**DESCRIPTION OF THE TASK:** The required output is the lines below from the line containing "KInv (rebuildDerivedIndexesLocked k)." to the line containing "destruct HK0 as", inclusive, retyped exactly. No other lines belong in it.

**Stored data:**
================

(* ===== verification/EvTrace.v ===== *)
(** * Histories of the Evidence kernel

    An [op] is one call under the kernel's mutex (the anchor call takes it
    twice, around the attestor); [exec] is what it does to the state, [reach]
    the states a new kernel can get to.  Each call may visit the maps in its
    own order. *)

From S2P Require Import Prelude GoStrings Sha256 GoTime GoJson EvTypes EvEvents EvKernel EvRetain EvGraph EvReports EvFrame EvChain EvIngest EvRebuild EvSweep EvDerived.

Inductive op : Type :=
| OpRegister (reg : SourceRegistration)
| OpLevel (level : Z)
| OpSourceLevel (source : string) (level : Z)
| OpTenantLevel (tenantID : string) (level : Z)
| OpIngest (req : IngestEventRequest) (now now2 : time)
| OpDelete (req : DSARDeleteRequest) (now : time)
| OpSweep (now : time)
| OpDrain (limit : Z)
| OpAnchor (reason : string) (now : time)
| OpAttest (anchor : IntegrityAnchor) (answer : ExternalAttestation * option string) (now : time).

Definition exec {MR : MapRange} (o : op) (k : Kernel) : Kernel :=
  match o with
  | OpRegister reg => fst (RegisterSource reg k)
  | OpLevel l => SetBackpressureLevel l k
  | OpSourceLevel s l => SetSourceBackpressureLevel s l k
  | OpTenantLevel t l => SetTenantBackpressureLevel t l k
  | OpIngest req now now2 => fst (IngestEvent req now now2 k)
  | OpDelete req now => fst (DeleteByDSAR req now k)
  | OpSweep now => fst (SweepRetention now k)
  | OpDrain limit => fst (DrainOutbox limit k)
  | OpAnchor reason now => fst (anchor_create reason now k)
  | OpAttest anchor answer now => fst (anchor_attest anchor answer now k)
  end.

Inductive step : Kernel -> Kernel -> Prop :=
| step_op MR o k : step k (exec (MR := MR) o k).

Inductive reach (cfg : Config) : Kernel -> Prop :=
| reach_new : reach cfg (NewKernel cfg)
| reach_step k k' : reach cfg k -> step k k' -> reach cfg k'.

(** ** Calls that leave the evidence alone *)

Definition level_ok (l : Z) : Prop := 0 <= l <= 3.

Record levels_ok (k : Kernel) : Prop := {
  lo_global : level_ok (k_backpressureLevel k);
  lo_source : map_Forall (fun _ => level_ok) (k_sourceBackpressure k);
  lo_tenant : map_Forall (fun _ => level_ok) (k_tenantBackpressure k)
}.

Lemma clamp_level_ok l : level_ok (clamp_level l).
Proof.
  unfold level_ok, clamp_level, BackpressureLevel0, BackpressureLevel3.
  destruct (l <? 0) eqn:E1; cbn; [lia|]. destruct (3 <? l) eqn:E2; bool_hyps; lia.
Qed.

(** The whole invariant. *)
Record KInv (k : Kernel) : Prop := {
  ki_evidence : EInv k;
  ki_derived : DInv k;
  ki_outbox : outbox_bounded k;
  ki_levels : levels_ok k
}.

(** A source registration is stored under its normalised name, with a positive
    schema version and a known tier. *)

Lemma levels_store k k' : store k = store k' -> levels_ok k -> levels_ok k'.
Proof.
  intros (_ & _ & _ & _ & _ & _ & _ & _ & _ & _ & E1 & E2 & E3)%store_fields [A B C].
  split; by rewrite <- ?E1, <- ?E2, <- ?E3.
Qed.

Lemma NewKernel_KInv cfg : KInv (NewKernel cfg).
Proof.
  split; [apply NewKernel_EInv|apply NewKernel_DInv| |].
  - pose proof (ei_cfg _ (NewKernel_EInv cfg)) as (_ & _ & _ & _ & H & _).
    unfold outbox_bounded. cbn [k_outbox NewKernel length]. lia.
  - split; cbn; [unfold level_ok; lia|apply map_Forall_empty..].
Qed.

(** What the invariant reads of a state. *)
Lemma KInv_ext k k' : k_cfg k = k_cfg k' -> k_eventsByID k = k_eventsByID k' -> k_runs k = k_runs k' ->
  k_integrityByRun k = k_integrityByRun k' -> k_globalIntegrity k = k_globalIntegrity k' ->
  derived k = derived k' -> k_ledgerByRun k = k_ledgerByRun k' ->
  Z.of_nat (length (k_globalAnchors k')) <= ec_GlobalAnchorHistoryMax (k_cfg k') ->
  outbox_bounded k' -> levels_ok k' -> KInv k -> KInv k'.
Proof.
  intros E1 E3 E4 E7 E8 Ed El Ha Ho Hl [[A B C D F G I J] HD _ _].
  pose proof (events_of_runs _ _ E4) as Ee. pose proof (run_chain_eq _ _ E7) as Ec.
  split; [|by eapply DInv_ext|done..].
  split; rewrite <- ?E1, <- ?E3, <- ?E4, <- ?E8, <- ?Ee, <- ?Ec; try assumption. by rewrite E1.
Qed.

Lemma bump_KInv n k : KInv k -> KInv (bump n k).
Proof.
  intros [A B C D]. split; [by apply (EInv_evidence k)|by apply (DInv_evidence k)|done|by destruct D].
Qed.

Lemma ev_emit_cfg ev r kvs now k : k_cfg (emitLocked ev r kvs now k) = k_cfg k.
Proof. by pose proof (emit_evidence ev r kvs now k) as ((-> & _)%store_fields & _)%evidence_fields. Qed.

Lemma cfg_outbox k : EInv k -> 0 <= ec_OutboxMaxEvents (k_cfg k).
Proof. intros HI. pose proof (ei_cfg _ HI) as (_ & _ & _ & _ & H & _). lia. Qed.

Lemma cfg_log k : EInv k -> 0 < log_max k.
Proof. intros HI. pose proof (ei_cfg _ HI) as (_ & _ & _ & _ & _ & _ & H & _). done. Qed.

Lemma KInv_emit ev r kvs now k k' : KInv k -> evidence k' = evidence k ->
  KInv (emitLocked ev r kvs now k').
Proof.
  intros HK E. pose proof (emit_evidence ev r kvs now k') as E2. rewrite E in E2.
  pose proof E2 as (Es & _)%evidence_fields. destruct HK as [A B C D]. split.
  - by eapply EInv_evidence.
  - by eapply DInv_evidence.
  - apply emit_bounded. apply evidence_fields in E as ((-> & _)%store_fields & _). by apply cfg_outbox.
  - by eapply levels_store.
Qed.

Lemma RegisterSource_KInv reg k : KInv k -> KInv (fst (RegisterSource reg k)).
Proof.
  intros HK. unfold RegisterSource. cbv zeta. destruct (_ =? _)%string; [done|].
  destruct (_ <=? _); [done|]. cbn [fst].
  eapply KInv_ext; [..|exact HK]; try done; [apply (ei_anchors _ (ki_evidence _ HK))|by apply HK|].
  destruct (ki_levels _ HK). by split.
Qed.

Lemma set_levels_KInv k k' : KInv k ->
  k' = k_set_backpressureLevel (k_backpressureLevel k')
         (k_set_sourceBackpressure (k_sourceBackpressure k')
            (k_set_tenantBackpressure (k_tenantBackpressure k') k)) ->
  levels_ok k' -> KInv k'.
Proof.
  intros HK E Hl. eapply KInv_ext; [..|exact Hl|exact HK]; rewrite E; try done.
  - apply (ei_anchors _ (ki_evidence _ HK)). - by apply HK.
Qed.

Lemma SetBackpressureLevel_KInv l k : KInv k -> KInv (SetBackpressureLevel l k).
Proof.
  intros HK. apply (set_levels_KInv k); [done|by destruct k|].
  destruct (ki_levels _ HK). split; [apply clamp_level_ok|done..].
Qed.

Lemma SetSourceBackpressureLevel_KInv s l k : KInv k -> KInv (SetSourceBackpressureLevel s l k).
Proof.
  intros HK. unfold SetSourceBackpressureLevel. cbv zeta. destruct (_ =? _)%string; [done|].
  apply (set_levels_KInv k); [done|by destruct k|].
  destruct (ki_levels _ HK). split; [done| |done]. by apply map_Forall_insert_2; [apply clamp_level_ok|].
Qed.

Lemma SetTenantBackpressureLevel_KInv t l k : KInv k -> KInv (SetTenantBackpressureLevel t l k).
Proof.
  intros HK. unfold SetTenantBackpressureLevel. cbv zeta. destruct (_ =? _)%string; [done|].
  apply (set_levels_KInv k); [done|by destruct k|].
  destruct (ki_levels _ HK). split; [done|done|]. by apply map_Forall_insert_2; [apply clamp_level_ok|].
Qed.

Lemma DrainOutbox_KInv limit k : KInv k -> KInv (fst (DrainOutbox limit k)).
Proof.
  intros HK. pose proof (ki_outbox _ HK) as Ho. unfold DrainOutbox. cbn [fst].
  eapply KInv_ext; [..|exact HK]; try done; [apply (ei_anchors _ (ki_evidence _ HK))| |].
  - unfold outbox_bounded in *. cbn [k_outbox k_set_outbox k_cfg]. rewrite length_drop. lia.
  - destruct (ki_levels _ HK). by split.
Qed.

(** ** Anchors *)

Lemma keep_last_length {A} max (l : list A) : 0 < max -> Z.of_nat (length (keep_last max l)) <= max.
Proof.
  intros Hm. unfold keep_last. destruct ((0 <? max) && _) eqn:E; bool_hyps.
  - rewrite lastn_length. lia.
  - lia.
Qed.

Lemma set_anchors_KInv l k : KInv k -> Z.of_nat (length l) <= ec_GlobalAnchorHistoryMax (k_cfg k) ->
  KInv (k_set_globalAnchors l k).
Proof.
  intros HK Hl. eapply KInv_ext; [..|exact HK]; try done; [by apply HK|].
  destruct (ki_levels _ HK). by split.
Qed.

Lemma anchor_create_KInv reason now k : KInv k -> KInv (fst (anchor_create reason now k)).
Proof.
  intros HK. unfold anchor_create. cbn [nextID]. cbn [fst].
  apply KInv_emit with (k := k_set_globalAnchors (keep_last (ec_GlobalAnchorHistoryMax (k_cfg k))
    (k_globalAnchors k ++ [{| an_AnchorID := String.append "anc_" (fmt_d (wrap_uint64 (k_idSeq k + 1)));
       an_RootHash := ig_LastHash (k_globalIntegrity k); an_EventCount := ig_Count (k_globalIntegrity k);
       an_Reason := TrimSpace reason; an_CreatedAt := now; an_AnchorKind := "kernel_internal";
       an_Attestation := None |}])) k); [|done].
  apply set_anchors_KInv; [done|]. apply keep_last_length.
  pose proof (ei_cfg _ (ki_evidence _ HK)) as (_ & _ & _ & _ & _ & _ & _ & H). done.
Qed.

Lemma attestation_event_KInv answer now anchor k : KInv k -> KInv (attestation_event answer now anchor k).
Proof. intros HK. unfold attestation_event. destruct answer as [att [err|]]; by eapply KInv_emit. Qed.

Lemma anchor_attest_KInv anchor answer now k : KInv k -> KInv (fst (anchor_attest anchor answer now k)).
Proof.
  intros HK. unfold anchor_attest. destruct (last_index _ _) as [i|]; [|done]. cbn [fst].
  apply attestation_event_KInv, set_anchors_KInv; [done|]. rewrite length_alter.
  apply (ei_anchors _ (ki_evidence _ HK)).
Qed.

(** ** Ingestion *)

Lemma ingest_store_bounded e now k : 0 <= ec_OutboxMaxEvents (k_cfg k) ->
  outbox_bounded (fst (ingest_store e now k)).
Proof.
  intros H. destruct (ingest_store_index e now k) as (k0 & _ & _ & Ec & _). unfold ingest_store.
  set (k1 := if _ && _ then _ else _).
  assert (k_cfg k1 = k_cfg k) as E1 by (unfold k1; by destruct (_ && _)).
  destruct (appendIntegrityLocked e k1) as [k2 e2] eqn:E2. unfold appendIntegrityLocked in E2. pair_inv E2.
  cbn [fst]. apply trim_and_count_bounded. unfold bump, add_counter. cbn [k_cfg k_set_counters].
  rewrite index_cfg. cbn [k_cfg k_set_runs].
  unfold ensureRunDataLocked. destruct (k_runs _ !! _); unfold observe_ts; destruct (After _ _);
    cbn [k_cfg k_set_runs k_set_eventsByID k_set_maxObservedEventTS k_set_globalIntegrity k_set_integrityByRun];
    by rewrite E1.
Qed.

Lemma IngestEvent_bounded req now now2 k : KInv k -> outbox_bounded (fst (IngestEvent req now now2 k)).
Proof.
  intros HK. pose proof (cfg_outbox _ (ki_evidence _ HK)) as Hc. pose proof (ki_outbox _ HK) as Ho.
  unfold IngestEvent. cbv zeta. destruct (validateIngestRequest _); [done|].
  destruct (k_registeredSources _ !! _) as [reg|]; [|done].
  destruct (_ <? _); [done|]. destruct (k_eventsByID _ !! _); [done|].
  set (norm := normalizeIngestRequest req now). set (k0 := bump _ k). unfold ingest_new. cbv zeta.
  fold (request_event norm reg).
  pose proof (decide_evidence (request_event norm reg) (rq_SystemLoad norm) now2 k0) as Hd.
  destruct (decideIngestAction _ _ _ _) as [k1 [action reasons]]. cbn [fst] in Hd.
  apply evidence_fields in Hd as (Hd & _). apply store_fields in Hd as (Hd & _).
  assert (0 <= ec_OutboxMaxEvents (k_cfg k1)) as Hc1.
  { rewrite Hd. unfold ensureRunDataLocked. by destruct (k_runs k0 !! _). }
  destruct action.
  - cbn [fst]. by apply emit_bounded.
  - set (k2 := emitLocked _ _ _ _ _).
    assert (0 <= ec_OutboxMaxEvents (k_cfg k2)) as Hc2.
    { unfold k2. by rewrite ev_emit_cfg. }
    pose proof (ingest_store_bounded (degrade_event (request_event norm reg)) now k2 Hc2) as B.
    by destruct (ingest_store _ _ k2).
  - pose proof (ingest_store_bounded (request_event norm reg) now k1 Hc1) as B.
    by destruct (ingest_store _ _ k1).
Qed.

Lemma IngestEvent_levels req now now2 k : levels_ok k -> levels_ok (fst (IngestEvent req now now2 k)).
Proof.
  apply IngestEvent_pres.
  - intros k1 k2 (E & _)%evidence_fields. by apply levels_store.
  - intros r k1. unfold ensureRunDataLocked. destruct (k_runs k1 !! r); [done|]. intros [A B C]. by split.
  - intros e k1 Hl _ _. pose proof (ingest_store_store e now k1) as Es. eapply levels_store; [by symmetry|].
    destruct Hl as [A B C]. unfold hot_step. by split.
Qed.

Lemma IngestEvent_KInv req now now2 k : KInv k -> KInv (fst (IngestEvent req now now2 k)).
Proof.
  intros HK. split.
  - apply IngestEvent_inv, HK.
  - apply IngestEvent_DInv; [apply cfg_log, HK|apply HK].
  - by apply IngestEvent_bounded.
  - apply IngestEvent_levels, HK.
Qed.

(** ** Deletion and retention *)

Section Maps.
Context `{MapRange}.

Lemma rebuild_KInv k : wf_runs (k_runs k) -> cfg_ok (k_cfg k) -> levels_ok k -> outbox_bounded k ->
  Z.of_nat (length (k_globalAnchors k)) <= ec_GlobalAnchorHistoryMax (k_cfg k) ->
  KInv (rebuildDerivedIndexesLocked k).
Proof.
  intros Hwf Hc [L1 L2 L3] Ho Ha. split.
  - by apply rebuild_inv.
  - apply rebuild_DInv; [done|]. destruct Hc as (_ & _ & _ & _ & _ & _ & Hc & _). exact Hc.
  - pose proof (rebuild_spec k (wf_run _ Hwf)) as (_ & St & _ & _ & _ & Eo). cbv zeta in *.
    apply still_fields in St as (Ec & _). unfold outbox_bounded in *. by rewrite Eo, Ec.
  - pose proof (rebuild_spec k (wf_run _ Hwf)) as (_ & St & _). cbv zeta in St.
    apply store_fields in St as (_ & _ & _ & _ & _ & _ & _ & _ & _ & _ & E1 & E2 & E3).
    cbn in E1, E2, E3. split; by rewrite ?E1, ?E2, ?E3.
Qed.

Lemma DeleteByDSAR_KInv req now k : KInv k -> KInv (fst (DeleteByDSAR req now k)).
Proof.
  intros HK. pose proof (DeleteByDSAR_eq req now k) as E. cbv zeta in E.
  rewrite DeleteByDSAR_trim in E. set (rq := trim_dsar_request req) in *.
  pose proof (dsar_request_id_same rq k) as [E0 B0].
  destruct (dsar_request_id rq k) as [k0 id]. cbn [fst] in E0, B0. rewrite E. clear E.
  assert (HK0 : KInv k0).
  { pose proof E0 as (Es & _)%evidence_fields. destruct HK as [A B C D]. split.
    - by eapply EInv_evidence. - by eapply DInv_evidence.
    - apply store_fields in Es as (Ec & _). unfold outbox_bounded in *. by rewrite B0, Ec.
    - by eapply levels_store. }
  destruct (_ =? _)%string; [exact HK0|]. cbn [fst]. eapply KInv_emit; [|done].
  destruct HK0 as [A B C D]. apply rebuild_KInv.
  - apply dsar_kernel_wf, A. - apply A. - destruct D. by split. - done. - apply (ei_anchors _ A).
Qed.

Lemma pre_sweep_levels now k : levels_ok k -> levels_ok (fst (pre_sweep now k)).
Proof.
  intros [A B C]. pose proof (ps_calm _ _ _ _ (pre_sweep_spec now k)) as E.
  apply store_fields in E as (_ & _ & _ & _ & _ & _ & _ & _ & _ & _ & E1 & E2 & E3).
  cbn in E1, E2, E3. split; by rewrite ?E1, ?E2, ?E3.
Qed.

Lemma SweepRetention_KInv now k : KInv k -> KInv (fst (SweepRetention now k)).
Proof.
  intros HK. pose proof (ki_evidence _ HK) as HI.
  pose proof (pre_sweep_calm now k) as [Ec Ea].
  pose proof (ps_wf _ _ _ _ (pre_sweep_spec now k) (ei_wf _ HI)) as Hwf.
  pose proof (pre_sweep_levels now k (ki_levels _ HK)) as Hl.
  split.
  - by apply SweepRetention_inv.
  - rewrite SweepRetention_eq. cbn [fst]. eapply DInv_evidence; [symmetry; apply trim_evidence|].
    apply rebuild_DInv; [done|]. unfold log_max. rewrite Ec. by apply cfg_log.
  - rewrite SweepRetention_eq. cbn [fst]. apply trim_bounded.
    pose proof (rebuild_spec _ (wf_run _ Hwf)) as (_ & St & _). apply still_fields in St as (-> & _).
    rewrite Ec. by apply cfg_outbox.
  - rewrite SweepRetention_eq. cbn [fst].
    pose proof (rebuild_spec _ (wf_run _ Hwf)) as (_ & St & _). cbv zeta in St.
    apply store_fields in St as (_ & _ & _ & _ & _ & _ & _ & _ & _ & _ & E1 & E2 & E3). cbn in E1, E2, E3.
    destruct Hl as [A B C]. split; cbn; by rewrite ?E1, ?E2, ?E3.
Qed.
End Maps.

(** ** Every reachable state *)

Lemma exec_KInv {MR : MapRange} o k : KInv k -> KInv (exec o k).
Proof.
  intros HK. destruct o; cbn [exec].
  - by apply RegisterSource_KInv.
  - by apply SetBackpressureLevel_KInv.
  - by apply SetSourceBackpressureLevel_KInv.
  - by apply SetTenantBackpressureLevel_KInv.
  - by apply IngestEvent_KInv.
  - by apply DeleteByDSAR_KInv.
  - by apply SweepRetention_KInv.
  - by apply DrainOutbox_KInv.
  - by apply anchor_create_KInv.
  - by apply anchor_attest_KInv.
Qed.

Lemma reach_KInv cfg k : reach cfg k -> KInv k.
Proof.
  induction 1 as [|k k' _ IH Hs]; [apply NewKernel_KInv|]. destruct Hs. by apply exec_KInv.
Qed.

================

**YOUR RESPONSE:**
  KInv (rebuildDerivedIndexesLocked k).
Proof.
  intros Hwf Hc [L1 L2 L3] Ho Ha. split.
  - by apply rebuild_inv.
  - apply rebuild_DInv; [done|]. destruct Hc as (_ & _ & _ & _ & _ & _ & Hc & _). exact Hc.
  - pose proof (rebuild_spec k (wf_run _ Hwf)) as (_ & St & _ & _ & _ & Eo). cbv zeta in *.
    apply still_fields in St as (Ec & _). unfold outbox_bounded in *. by rewrite Eo, Ec.
  - pose proof (rebuild_spec k (wf_run _ Hwf)) as (_ & St & _). cbv zeta in St.
    apply store_fields in St as (_ & _ & _ & _ & _ & _ & _ & _ & _ & _ & E1 & E2 & E3).
    cbn in E1, E2, E3. split; by rewrite ?E1, ?E2, ?E3.
Qed.

Lemma DeleteByDSAR_KInv req now k : KInv k -> KInv (fst (DeleteByDSAR req now k)).
Proof.
  intros HK. pose proof (DeleteByDSAR_eq req now k) as E. cbv zeta in E.
  rewrite DeleteByDSAR_trim in E. set (rq := trim_dsar_request req) in *.
  pose proof (dsar_request_id_same rq k) as [E0 B0].
  destruct (dsar_request_id rq k) as [k0 id]. cbn [fst] in E0, B0. rewrite E. clear E.
  assert (HK0 : KInv k0).
  { pose proof E0 as (Es & _)%evidence_fields. destruct HK as [A B C D]. split.
    - by eapply EInv_evidence. - by eapply DInv_evidence.
    - apply store_fields in Es as (Ec & _). unfold outbox_bounded in *. by rewrite B0, Ec.
    - by eapply levels_store. }
  destruct (_ =? _)%string; [exact HK0|]. cbn [fst]. eapply KInv_emit; [|done].
  destruct HK0 as [A B C D]. apply rebuild_KInv.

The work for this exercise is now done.